Gregory S. Flannigan, CPA
The TPRs continue to evolve. Recently IRS released Notice 2015-82 increasing the de minimis safe harbor (DMSH) amount for non AFS (applicable financial statement) taxpayers for taxable years beginning on or after January 1, 2016 to $2,500 from the prior $500 amount.
The other significant or important statements in the Notice 2015-82 are the following:
- The de minimis safe harbor does not limit a taxpayer’s ability to deduct otherwise deductible repair or maintenance costs that exceed the amount subject to the safe harbor. The safe harbor merely establishes a minimum threshold below which all qualifying amounts are considered deductible.

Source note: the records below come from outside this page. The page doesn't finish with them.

(** One cell of [p1 + p2 + p3] and of [EDM], for the points of its
    row and column (see [entry_radicand] and [entry_EDM]). *)
Definition radicand_at (a b : point) : num :=
  add ar
    (add ar (add ar (mul ar (fst a) (fst a)) (mul ar (snd a) (snd a)))
            (add ar (mul ar (fst b) (fst b)) (mul ar (snd b) (snd b))))
    (mul ar (minus_two ar)
       (add ar (mul ar (fst a) (fst b)) (mul ar (snd a) (snd b)))).

Definition distance_at (a b : point) : num :=
  round2 ar (sqrt ar (radicand_at a b)).

(** The per-pair reference: [sqrt((ax-bx)^2 + (ay-by)^2)]. *)
Definition naive_distance (a b : point) : num :=
  let dx := sub ar (fst a) (fst b) in
  let dy := sub ar (snd a) (snd b) in
  sqrt ar (add ar (mul ar dx dx) (mul ar dy dy)).
End EDM.

(** ** The two datasets *)

(** A pandas timestamp; the engine only displays it. *)
Definition datetime : Type := Z.

(** A row of [gpx_gdf]; [tp_geometry] is its [geometry] column, the
    projected [(x, y)]. *)
Record TrackPoint : Type := {
  tp_geometry : float * float;
  time_epoch : float;
  time : datetime;
  latitude : float;
  longitude : float
}.

(** A row of [exp_gdf]; [geometry] is the projected [(x, y)]. *)
Record ExposureSite : Type := {
  geometry : float * float;
  arrival_epoch : float;
  departure_epoch : float;
  USER_SiteName : string;
  USER_Contact : string;
  USER_Date : datetime;
  arrival_dt : datetime;
  departure_dt : datetime;
  X : float;
  Y : float
}.

(** ** Effects: the data frames, standard output, exceptions *)

(** One [print] call of [show_matches], with the values it interpolates
    (their formatting by [strftime] and [round(_, 4)] is presentation
    only). *)
Inductive Line : Type :=
| ExposuresFound
| WithinDistance (minimum_distance : float) (site_name contact : string)
                 (exp_date : datetime)
| FirstMatchingPoint (lat lon : float) (my_time : datetime)
| ExposurePoint (y x : float) (exp_arr exp_dept : datetime)
| AllGood.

- Having considered taxpayers’ comments, the goal of the final tangible property regulations to reduce administrative burden, and the concern that taxpayers’ methods of accounting clearly reflect income, the § 1.263(a)-1(f)(1)(ii)(D) de minimis safe harbor limitation for a taxpayer without an AFS is increased from $500 to $2,500.
- For taxable years beginning before January 1, 2016, the IRS will not raise upon examination the issue of whether a taxpayer without an AFS can utilize the de minimis safe harbor provided in § 1.263(a)-1(f)(1)(ii) for an amount not to exceed $2,500 per invoice (or per item as substantiated by invoice) if the taxpayer otherwise satisfies the requirements of § 1.263(a)-1(f)(1)(ii).
Our thoughts or points on the new DMSH amount are the following:
- Taxpayers should note that in order for them to be able to employ the new DMSH $2,500 amount, they have to “change” their DMSH amount before January 1, 2016. Taxpayers are able to change their DSMH amount by just “putting in place” what their new DMSH amount is. Recall that non-AFS taxpayers just need to determine and establish their DMSH amount before the beginning of their new tax year; it does not need to be written; it does not have to be communicated.
- While a non-AFS taxpayer does not have to communicate nor have a written DMSH policy, we strongly recommend that the taxpayer modifies its DMSH amount to match the new safe harbor of $2,500 in writing.
- Note that the new DMSH amount does not affect what the taxpayer’s DMSH amount was for tax year 2015 as that amount should have been established before January 1, 2015. In other words, if a taxpayer had, for example, a $1,000 and under capitalization policy for 2015, that amount is not affected by this new Notice and cannot now be increased to $2,500.
- The words of the Notice 2015-82 and the new $2,500 DMSH amount support the idea that taxpayer’s should establish a DMSH amount that is not based on what the IRS sets as the DMSH amount, but is based upon what is reasonable for the taxpayer.
- Final note – the AFS amount of $5,000 was not increased or changed by the IRS.